Exercise requirements:
Two lines below mark the span: the one containing "literal, a negation, a" and the one containing "Definition cvalue (b". Set down both, plus every line between, exactly as they stand, and nothing else.

The records:
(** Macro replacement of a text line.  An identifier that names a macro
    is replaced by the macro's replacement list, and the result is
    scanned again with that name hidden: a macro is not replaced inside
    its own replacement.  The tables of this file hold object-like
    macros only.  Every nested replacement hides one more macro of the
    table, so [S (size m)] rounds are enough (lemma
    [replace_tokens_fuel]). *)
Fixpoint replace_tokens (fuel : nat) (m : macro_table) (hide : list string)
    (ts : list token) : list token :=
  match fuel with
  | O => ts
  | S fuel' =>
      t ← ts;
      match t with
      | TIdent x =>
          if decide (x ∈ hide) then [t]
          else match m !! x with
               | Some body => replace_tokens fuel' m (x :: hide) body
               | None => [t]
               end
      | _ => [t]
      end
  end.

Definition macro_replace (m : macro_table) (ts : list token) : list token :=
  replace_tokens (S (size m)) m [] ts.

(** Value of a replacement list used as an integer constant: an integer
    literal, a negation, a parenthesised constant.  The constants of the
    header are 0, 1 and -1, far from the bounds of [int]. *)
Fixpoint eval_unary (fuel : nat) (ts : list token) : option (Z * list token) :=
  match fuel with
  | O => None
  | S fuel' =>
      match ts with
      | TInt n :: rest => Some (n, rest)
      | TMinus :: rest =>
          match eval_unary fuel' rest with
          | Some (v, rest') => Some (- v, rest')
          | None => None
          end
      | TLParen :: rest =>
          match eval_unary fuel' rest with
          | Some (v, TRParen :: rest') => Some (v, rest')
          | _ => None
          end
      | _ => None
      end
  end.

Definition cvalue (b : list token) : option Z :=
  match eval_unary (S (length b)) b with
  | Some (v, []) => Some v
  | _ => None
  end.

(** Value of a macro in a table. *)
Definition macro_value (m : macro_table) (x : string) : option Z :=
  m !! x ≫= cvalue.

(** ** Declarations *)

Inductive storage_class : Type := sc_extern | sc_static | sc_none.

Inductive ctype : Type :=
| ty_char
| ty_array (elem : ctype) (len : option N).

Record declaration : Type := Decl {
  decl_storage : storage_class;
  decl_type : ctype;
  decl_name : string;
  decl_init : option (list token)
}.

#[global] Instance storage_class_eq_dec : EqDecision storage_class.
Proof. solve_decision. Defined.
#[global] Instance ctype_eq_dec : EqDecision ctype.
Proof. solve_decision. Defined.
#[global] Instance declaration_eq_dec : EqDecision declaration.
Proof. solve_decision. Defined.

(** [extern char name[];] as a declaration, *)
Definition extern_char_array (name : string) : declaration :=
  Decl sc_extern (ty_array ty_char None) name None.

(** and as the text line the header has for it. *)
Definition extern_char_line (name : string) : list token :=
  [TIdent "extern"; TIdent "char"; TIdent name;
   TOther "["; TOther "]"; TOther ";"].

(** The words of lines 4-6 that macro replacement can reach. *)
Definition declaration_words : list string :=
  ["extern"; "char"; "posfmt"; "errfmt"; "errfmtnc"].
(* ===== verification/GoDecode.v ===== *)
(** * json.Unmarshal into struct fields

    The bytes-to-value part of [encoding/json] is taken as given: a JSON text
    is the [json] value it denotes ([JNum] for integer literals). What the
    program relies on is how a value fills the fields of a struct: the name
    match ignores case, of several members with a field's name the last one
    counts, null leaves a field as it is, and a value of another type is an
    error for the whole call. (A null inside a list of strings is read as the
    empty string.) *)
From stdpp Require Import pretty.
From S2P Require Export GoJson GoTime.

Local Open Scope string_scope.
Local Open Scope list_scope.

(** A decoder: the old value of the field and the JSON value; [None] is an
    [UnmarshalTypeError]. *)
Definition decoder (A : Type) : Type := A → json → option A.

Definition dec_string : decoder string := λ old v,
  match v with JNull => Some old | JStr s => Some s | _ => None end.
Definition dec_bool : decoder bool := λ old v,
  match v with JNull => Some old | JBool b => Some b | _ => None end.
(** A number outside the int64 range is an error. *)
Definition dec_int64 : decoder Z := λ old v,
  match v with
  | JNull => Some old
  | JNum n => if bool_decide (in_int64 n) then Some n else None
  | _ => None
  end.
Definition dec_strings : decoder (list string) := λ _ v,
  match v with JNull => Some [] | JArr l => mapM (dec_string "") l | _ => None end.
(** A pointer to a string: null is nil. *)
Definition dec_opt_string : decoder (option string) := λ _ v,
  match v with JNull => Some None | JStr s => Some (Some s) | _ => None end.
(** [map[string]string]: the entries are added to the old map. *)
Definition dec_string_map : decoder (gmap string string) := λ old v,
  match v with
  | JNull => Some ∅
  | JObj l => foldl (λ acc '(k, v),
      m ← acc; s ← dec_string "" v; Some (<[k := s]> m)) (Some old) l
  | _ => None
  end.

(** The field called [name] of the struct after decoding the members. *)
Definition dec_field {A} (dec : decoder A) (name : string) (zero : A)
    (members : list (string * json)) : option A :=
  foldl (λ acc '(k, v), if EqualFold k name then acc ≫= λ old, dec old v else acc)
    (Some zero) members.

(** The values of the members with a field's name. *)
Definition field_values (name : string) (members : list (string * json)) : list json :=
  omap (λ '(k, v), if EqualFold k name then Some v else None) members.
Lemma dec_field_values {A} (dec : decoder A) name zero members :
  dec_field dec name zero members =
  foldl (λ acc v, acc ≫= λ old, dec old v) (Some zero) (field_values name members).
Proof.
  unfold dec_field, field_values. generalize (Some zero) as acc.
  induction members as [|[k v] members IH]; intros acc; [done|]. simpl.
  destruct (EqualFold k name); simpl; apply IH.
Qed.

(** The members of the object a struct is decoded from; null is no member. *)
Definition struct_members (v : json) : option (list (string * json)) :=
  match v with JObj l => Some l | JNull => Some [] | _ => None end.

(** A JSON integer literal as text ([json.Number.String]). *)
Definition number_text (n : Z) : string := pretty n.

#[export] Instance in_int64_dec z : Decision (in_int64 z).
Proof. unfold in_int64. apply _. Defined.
==
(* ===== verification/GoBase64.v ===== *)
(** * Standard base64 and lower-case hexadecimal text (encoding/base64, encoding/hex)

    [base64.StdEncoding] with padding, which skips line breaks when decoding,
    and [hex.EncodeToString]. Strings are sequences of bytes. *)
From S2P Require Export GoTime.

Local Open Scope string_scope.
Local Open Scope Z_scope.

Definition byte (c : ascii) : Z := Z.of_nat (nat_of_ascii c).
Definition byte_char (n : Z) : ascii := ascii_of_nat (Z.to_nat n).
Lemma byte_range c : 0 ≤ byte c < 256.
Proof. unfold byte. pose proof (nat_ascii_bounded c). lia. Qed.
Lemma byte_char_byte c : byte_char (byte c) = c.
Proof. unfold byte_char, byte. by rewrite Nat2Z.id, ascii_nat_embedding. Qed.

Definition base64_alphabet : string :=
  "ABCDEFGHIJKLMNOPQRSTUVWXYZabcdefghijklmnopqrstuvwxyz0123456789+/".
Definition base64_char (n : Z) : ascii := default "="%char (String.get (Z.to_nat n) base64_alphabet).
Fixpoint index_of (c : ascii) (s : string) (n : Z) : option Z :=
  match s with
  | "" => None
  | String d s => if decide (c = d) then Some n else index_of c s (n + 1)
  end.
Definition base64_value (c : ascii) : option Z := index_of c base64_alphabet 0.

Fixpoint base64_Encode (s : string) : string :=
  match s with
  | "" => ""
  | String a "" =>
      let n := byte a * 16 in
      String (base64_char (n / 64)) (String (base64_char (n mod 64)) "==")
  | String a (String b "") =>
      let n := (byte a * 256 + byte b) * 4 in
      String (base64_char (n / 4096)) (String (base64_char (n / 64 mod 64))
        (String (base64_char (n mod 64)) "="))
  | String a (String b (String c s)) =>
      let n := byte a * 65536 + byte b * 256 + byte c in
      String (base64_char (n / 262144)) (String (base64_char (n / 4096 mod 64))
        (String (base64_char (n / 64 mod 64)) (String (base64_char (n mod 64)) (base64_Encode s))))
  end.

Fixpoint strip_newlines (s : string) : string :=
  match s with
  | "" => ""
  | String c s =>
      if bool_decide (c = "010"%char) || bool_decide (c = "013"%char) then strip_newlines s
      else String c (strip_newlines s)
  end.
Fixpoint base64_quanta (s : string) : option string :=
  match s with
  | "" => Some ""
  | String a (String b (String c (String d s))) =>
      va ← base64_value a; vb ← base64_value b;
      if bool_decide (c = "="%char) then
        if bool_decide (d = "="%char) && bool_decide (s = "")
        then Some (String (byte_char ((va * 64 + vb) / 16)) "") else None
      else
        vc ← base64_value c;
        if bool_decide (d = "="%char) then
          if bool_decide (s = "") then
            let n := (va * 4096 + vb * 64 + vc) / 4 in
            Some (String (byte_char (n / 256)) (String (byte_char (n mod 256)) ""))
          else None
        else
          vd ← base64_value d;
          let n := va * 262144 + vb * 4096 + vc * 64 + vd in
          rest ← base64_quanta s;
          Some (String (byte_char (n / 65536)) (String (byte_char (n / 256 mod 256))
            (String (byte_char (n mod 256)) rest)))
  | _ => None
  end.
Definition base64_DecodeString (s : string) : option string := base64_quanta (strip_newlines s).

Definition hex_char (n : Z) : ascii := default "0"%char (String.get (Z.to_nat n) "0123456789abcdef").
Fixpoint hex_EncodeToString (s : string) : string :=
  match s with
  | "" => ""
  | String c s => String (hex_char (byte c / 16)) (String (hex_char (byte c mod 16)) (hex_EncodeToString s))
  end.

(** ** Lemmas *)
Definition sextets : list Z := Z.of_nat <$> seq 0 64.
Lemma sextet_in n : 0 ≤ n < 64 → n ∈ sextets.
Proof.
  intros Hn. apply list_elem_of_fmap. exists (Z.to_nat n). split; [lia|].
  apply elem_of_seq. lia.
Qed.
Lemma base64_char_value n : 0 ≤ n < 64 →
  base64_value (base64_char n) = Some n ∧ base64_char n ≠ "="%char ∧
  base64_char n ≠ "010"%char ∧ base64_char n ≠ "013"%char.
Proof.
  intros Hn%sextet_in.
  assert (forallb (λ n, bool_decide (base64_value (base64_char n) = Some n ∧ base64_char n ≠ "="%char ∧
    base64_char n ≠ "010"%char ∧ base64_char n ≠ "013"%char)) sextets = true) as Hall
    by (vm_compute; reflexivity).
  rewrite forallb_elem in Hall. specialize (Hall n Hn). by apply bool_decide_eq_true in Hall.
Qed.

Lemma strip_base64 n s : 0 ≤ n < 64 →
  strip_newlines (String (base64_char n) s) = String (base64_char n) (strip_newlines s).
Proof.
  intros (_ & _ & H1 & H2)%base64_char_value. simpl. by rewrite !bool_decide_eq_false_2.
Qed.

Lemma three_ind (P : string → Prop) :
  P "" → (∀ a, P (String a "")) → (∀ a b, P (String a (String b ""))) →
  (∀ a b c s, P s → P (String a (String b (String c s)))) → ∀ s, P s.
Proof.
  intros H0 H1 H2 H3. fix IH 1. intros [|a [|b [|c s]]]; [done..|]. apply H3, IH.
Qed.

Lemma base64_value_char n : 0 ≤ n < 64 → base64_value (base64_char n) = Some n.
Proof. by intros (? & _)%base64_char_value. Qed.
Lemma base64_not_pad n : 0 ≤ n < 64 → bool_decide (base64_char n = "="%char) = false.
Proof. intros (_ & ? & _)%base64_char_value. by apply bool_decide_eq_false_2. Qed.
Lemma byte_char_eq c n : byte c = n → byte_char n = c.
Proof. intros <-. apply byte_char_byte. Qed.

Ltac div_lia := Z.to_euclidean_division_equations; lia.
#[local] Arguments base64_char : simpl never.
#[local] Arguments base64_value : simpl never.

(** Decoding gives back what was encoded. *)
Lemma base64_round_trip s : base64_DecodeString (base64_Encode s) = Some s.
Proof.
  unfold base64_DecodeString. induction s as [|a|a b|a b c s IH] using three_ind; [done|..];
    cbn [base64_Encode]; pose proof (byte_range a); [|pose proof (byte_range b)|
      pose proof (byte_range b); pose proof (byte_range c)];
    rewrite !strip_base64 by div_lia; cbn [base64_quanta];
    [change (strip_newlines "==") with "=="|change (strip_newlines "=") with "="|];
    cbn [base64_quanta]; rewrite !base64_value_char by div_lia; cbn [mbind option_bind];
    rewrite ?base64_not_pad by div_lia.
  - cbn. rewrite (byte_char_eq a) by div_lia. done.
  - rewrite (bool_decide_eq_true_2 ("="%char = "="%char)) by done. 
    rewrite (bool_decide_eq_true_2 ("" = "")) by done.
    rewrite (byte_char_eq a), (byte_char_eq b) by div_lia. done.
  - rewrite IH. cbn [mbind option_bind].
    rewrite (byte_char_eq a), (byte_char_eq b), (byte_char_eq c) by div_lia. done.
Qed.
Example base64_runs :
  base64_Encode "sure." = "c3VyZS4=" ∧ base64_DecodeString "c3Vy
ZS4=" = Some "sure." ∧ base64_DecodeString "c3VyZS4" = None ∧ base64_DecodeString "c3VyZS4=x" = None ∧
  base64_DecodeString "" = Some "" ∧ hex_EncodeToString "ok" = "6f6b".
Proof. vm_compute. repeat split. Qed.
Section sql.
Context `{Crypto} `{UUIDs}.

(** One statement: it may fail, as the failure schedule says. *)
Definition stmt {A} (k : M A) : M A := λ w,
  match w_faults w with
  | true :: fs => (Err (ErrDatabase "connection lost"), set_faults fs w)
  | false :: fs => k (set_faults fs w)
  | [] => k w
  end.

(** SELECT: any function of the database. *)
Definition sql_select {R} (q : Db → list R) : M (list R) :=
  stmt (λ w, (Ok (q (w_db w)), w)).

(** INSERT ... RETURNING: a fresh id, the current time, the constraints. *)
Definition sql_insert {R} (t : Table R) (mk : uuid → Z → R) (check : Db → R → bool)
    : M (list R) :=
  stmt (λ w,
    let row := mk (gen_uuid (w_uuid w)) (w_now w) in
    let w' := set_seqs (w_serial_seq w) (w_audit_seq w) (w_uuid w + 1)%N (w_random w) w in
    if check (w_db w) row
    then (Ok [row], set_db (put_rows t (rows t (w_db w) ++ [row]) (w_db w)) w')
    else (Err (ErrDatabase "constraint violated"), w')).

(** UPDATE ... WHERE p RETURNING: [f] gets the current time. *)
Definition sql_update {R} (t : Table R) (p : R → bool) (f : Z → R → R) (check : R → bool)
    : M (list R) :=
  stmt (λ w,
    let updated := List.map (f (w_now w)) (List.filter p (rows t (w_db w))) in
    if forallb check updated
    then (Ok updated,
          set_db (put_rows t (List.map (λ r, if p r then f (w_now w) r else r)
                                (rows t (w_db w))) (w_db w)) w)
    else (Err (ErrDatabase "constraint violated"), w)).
...
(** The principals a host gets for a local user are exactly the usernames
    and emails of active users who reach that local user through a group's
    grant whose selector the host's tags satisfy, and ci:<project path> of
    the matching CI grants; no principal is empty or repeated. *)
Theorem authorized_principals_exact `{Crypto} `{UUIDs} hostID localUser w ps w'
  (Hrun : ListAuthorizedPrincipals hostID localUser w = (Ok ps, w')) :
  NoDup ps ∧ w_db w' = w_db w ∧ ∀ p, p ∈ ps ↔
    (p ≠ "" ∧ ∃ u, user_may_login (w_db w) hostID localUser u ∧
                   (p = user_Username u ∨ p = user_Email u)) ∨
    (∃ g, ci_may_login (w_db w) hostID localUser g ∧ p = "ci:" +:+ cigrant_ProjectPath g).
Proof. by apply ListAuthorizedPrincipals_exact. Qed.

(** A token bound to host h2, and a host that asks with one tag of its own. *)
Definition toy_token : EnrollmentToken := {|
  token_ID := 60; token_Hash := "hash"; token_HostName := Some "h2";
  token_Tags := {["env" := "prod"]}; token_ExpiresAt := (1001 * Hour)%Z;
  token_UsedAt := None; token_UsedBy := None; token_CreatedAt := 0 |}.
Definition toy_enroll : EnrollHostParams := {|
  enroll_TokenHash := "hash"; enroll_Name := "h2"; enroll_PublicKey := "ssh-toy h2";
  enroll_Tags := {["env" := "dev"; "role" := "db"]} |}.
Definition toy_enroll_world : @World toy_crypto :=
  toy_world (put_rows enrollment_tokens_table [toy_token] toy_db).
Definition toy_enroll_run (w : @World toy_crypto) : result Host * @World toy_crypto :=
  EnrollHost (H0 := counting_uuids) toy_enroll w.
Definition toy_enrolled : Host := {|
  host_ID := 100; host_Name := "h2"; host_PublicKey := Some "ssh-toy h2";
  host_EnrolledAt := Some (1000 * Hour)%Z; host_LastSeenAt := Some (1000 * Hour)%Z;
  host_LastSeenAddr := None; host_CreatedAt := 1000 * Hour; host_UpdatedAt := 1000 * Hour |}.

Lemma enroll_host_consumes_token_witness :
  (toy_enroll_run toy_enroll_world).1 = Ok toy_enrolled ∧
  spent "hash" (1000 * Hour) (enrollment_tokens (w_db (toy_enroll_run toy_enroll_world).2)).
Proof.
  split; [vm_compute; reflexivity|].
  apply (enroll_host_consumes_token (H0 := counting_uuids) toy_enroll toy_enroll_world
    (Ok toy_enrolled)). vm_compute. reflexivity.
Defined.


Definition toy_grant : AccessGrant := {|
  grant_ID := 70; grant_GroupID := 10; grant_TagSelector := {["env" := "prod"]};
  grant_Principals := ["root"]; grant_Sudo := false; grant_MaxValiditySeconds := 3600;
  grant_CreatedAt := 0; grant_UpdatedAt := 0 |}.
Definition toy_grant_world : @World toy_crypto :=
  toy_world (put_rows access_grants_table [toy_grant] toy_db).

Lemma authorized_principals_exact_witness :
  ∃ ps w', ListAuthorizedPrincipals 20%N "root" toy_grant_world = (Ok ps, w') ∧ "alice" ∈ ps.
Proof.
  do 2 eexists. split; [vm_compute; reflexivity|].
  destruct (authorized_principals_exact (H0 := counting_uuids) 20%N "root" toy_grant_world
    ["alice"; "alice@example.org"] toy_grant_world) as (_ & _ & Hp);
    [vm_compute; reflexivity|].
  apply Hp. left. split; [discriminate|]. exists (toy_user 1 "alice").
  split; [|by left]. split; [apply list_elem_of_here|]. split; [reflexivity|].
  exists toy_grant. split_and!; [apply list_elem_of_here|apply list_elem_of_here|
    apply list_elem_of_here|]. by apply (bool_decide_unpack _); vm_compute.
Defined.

Written answer:
    literal, a negation, a parenthesised constant.  The constants of the
    header are 0, 1 and -1, far from the bounds of [int]. *)
Fixpoint eval_unary (fuel : nat) (ts : list token) : option (Z * list token) :=
  match fuel with
  | O => None
  | S fuel' =>
      match ts with
      | TInt n :: rest => Some (n, rest)
      | TMinus :: rest =>
          match eval_unary fuel' rest with
          | Some (v, rest') => Some (- v, rest')
          | None => None
          end
      | TLParen :: rest =>
          match eval_unary fuel' rest with
          | Some (v, TRParen :: rest') => Some (v, rest')
          | _ => None
          end
      | _ => None
      end
  end.

Definition cvalue (b : list token) : option Z :=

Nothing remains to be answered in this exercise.